The role of children in transmitting COVID-19 has been underappreciated, and the number of deaths among children due to COVID-19 is edging close to the average number of influenza-related deaths among children during recent flu seasons, the authors point out.
“Given the potential direct and indirect benefits of pediatric vaccination, implementation of Phase II clinical trials for COVID-19 vaccines should begin now,” the paper states.
The lead author on the paper is Evan Anderson, MD, a Pediatric Infectious Diseases Specialist at Children’s Healthcare of Atlanta, and Professor of Medicine and Pediatrics at Emory University School of Medicine.
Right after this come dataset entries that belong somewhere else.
(** * Transition pipelines of veo_clip_transitions: a shallow embedding

    The repository is a set of stand-alone Python scripts.  Each one lists
    the video objects of a bucket folder, downloads them into a local
    temporary directory, places them on a timeline (hard cut, fade,
    crossfade, blend, slide, wipe, ffmpeg xfade, or a generated bridge clip
    obtained from a long-running remote operation), renders the result and
    uploads it.

    Conventions of the embedding.
    - Durations, times and positions are Python floats in the source;
      they are modelled as exact rationals ([Q]) compared with [==], so
      their rounding is not modelled.  The one place where a result hangs
      on rounding, the [math.isclose] test of aspect_ratio.py, is modelled
      on IEEE 754 doubles.
    - A local path [os.path.join(d, name)] is the pair [(d, name)].
    - moviepy, cv2, ffmpeg, requests and the storage client are external.
      Their answers are read from an environment record ([Env]); the
      placement rules of moviepy's [CompositeVideoClip] and
      [concatenate_videoclips] are written out in [Module MoviePy].
    - Python control flow (exceptions, early [return], [try]/[finally],
      [with]) is a small state-and-exception monad over a [World] holding
      the local file system, the uploaded objects and the printed lines.
    - A printed line keeps the fixed ASCII part of its text and the level
      its own wording announces (a warning sign or "WARNING" is a warning,
      a cross or "ERROR"/"Error" an error); interpolated values are
      mostly left out. *)

From Stdlib Require Import Floats.
From Stdlib Require Import QArith Qminmax Lqa ZArith Lia String Ascii List Bool.
From Stdlib Require Import DecimalString Qround Qabs Sorted.
From stdpp Require Import base gmap strings list infinite.
(** X27. With scores between 0 and 1 (as the sample [fitness] gives), at
    least one organism and a positive goal, [report] returns: the average
    fitness lies between 0 and 1, '% to goal' is never below -100, and it is
    at most 0 exactly when the average has not passed the goal. *)
Theorem report_percent_to_goal agents (goal : Q) (generation : Z) :
  agents <> [] -> (0 < goal)%Q ->
  Forall (fun a => exists f,
            fitness a = Ok f /\ (0 <= f)%Q /\ (f <= 1)%Q) agents ->
  exists r,
    report fitness agents goal generation = Ok r /\
    (0 <= average_fitness r)%Q /\ (average_fitness r <= 1)%Q /\
    (-100 <= percent_to_goal r)%Q /\
    ((percent_to_goal r <= 0)%Q <-> (average_fitness r <= goal)%Q).
Proof.
  intros Hne Hgoal Hall.
  destruct (map_result_all (fun f => (0 <= f)%Q /\ (f <= 1)%Q) agents Hall)
    as (sf & Hsf & Hb).
  pose proof (map_result_length _ _ Hsf) as Hlen.
  assert (Hsfne : sf <> []).
  { intros ->. destruct agents; [done|]. simpl in Hlen. lia. }
  assert (Hn : PyList.len agents = PyList.len sf)
    by (unfold PyList.len; lia).
  unfold report. rewrite Hsf. cbn [mbind result_bind].
  destruct (Z.eqb_spec (PyList.len agents) 0) as [Hz|_].
  { unfold PyList.len in Hz. destruct agents; [done|].
    rewrite length_cons in Hz. lia. }
  cbn [mbind result_bind].
  destruct (Qeq_bool goal 0) eqn:E; [apply Qeq_bool_iff in E; lra|].
  eexists. split; [done|]. cbn [average_fitness percent_to_goal].
  rewrite Hn. set (af := (Qsum sf / inject_Z (PyList.len sf))%Q).
  destruct (mean_bounds 0 1 sf Hsfne Hb) as [Hlo Hhi]. fold af in Hlo, Hhi.
  split; [done|]. split; [done|].
  assert (Hk : (0 < / goal)%Q) by by apply Qinv_lt_0_compat.
  assert (Hgk : (goal * / goal == 1)%Q) by (apply Qmult_inv_r; lra).
  assert (Hak : (0 <= af * / goal)%Q) by (apply Qmult_le_0_compat; lra).
  unfold Qdiv. split; [lra|]. split.
  - intros Hp. apply (Qmult_le_r _ _ (/ goal)); [done|]. lra.
  - intros Ha. apply (Qmult_le_r _ _ (/ goal)) in Ha; [|done]. lra.
Qed.
Lemma write_trip_spec (t : TripState) (rid sid : ustr) (sig : TripServiceSignature)
    (o o3 : Out) :
  write_trip t rid sid sig o = Some o3 ->
  cal_w o3 = cal_w o /\
  calendar_signature_to_id o3 = calendar_signature_to_id o /\
  service_counter o3 = service_counter o /\
  (is_Some (trip_service_to_id o !! sig) -> o3 = o) /\
  (trip_service_to_id o !! sig = None ->
     let c := unwrap_or (uid_usage_count o !! ts_uid t) 0 in
     let id := if c =? 0 then ts_uid t else suffixed_id t in
     trips_w o3 = trips_w o ++ [mkTrip rid sid id (dest_name t) (train_identity t)] /\
     st_w o3 = st_w o ++ map (with_trip_id id) (stops t) /\
     trip_service_to_id o3 = <[sig := id]> (trip_service_to_id o) /\
     uid_usage_count o3 = <[ts_uid t := c + 1]> (uid_usage_count o)).
Proof.
  unfold write_trip.
  destruct (decide (is_Some (trip_service_to_id o !! sig))) as [Hs|Hn].
  - intros H. injection H as <-. repeat split; try done.
    all: destruct Hs as [? Hs']; congruence.
  - unfold u32_incr.
    destruct (unwrap_or (uid_usage_count o !! ts_uid t) 0 + 1 <=? u32_max); [|discriminate].
    intros H. injection H as <-. simpl. repeat split; try done.
Qed.
(** ** Case analysis

    [split_guards] decides every guard of a goal or hypothesis (a boolean test
    in an [if], or a [match] on data) and clears the impossible cases. *)

Ltac guard_step :=
  match goal with
  | H : Ok _ = Ok _ |- _ => injection H as H; subst
  | H : Err _ = Err _ |- _ => injection H as H; subst
  | H : Some _ = Some _ |- _ => injection H as H; subst
  | H : (_, _) = (_, _) |- _ => injection H as H; subst
  | H : Ok _ = Err _ |- _ => discriminate H
  | H : Err _ = Ok _ |- _ => discriminate H
  | H : Some _ = None |- _ => discriminate H
  | H : None = Some _ |- _ => discriminate H
  | H : true = false |- _ => discriminate H
  | H : false = true |- _ => discriminate H
  | H : context [if ?b then _ else _] |- _ => destruct b eqn:?
  | H : context [match ?x with _ => _ end] |- _ => destruct x eqn:?
  | |- context [if ?b then _ else _] => destruct b eqn:?
  | |- context [match ?x with _ => _ end] => destruct x eqn:?
  end.

Ltac split_guards := repeat (guard_step; try done); try done.

(** Split the goal on a discriminant that contains no other [match]: the guards of
    nested calls are decided from the inside out. *)
Ltac split_inner :=
  match goal with
  | |- context [match ?x with _ => _ end] =>
      lazymatch x with context [match _ with _ => _ end] => fail | _ => destruct x eqn:? end
  end.

(** Boolean tests to propositions. *)
Ltac bools :=
  repeat match goal with
  | H : _ && _ = true |- _ => apply andb_prop in H as [? ?]
  | H : _ || _ = false |- _ => apply orb_false_elim in H as [? ?]
  | H : negb _ = true |- _ => apply negb_true_iff in H
  | H : negb _ = false |- _ => apply negb_false_iff in H
  | H : bool_decide _ = true |- _ => apply bool_decide_eq_true in H
  | H : bool_decide _ = false |- _ => apply bool_decide_eq_false in H
  | H : (_ =? _) = true |- _ => apply Z.eqb_eq in H
  | H : (_ =? _) = false |- _ => apply Z.eqb_neq in H
  | H : (_ <? _) = true |- _ => apply Z.ltb_lt in H
  | H : (_ <? _) = false |- _ => apply Z.ltb_ge in H
  | H : (_ <=? _) = true |- _ => apply Z.leb_le in H
  | H : (_ <=? _) = false |- _ => apply Z.leb_gt in H
  end.

(** ** Runs of a transition system *)

Section Runs.
Context {State Label : Type} (step : State → Label → State → Prop).

Inductive run : State → list Label → State → Prop :=
  | run_nil s : run s [] s
  | run_cons s l s' ls s'' : step s l s' → run s' ls s'' → run s (l :: ls) s''.

(** Rule induction for invariants: what every step preserves holds along
    every run. *)
Lemma run_invariant (P : State → Prop) s ls s' :
  (∀ a l b, P a → step a l b → P b) → P s → run s ls s' → P s'.
Proof. intros Hp H0 Hr. revert H0. induction Hr; eauto. Qed.

Lemma run_app s ls1 s' ls2 s'' :
  run s ls1 s' → run s' ls2 s'' → run s (ls1 ++ ls2) s''.
Proof. induction 1; cbn; intros; [done|]. econstructor; eauto. Qed.
End Runs.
Dr. Anderson is also a Principal Investigator at Emory University for the Moderna-National Institute for Allergy and Infectious Diseases trial of the investigational vaccine mRNA-1273.
Co-authors on the Clinical Infectious Diseases paper include pediatricians from University of Maryland, Vanderbilt University, Cincinatti Children’s Hospital Medical Center, Baylor College of Medicine and Stony Brook University.